Les producteurs locaux risquent de ne pas être en mesure de suivre le rythme, soutient ­Richard ­Darveau. Ils sont aux prises avec des problèmes de ­main-d’œuvre, particulièrement en région, ce qui ralentit ce qu’ils pourraient fournir, et cette situation fera grimper les prix.

L’influence de la ­Chine aura également des répercussions dans la chaîne d’approvisionnement des matériaux de construction. Richard ­Darveau rappelle que beaucoup d’entreprises ­là-bas ont modifié leur chaîne de production pour fabriquer des produits rendus nécessaires par la pandémie et ont donc détourné une partie de la production de matériaux.

Il ne faut pas oublier non plus que le problème de congestion du transport maritime n’a pas été réglé, ce qui a fait grimper en flèche les prix de livraison des conteneurs. « ­En magasin, où s’alimentent les entrepreneurs, il n’y a pas de tout et surtout pas à prix sympathique, laisse tomber ­Richard ­Darveau. N’oublions pas que les entreprises asiatiques, particulièrement celles de ­Chine, produisent à peu près 50 % de ce que vous retrouvez dans votre maison. »

 

Boom de rénovations prévu

Les problèmes d’approvisionnement seront vraisemblablement exacerbés à court et à moyen terme par une forte demande du côté de la rénovation au ­Québec.

Un sondage de l’Association des professionnels de la construction et de l’habitation du ­Québec (APCHQ) réalisé en décembre révèle que 72 % des propriétaires questionnés ont l’intention d’effectuer des travaux à l’intérieur de leur résidence d’ici trois ans, avec un budget moyen de 21 000 $. L’extérieur de plusieurs résidences sera lui aussi revampé, 47 % des répondants voulant améliorer terrasse, balcon ou patio. Le budget moyen est de 22 000 $. Un autre 6 % a comme projet de modifier ou d’agrandir sa résidence. Le coût moyen projeté est de 80 000 $.

 

Produits rares

Richard ­Darveau croit que le bois d’œuvre sera l’un des produits les plus populaires en 2022, et probablement celui qui sera le plus compliqué à obtenir. « C’est simple: il y a plus de clients que de bois, ­tranche-t-il. Ça va être disponible en quantité limitée, et les clients les plus sérieux seront privilégiés. »

Ces clients sérieux sont les entrepreneurs qui s’engagent d’avance, sur de plus gros volumes et à long terme, ­précise-t-il. Ceux qui demanderont du bois à la dernière minute risqueront de devoir attendre.

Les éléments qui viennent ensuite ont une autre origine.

Lemma life_started h keys0 keys : life h keys0 keys -> started h keys0.
Proof. induction 1; assumption. Qed.
End Chain.

(** ** Children *)
Section Child.
Context `{HS : Hash} `{AL : AesLaws} `{SH : Sha256} `{CK : CkdLib} `{CS : Curves} `{SL : Secp256k1Lib} `{EL : Ed25519Lib}.
Context {pt : Z -> Z * Z} {L : CurveLaws S256 pt false} {CT : CtCurve S256 pt false} {KL : CkdLaws pt}.
Abbreviation q := (cN S256).
Abbreviation pnt := (mkpt S256 pt).

(** [DeriveChild] reads three fields of the key. *)
Lemma DeriveChild_ext k k' path : kCurve k = kCurve k' -> kECDSAPub k = kECDSAPub k' -> kChainCode k = kChainCode k' ->
  DeriveChild (Some k) path = DeriveChild (Some k') path.
Proof. intros E1 E2 E3. unfold DeriveChild. now rewrite E1, E2, E3. Qed.

(** The child's point is the parent's, moved by the tweak. *)
Lemma DeriveChild_run k x path tweak childPub : kCurve k = Some S256 -> kECDSAPub k = Some (pnt x) ->
  DeriveChild (Some k) path = Ok (tweak, childPub) ->
  childPub = Some (pnt (x + tweak)) /\ 0 <= tweak < q /\ Forall (fun idx => idx < HardenedKeyStart) path /\ (length path <= 255)%nat.
Proof.
  pose proof (prime_gt_1 q cl_prime) as Q1. intros EC EP HR. unfold DeriveChild in HR. rewrite EC, EP in HR.
  apply rbind_ok in HR as ([] & _ & HR). destruct path as [|index path].
  - injection HR as <- <-. rewrite Z.add_0_r. repeat split; [lia|lia|constructor|cbn; lia].
  - cbn [length Nat.eqb deref rbind] in HR. cbv zeta in HR.
    change (ECPoint_X (pnt x)) with (Ok (fst (pt x))) in HR. change (ECPoint_Y (pnt x)) with (Ok (snd (pt x))) in HR. cbn [rbind] in HR.
    set (master := {| xkCurve := S256 |}) in HR. apply rbind_ok in HR as ([il child] & E & HR). apply rewrap_ok in E.
    assert (HK : key_at (pt := pt) (x + 0) master).
    { rewrite Z.add_0_r. split; [reflexivity|]. split; [reflexivity|]. intros Z0.
      change (walk (0, master) (index :: path) = Ok (il, child)) in E. rewrite (walk_cons (L := L)) in E. apply rbind_ok in E as ([i k1] & E & _).
      unfold DeriveChildKey in E. do 2 (apply rbind_ok in E as (? & _ & E)). apply rbind_ok in E as (p & Ep & _).
      cbn [xkX xkY master] in Ep. rewrite (NewECPoint_pt (L := L)) in Ep. unfold on_c in Ep. rewrite Z0 in Ep. discriminate Ep. }
    destruct (walk_inv (L := L) (index :: path) 0 x master il child HK ltac:(cbn; unfold maxDepth; lia) E) as ((EX & EY & Hx) & D & Dm & F & _).
    assert (Rl : 0 <= il < q) by (eapply (walk_range (L := L)); [|exact E]; lia).
    rewrite EX, EY, (NewECPoint_pt (L := L)) in HR. unfold on_c in HR. cbn [orb] in HR. rewrite (proj2 (Z.eqb_neq _ _) Hx) in HR.
    cbn [negb rewrap rbind] in HR. rewrite Mod_ok, Z.mod_small in HR by lia. injection HR as <- <-. split; [reflexivity|]. split; [lia|]. split; [exact F|].
    cbn [xkDepth master] in D. unfold maxDepth in Dm. lia.
Qed.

Les portes et fenêtres seront également plus rares, mentionne ­Richard ­Darveau. Les fabricants sont souvent dans l’attente de composants pour les terminer. Pour les armoires de cuisine, le volume de production au ­Québec et en importation ne suffit pas.

Le directeur du ­Service économique de l’APCHQ, ­Paul ­Cardinal, ajoute à cette liste les fermes et poutrelles de toit et, dans une moindre mesure, le béton et le gypse. « ­Les chantiers vont tout de même se terminer, mais ce sera probablement un peu plus long », ­laisse-t-il savoir.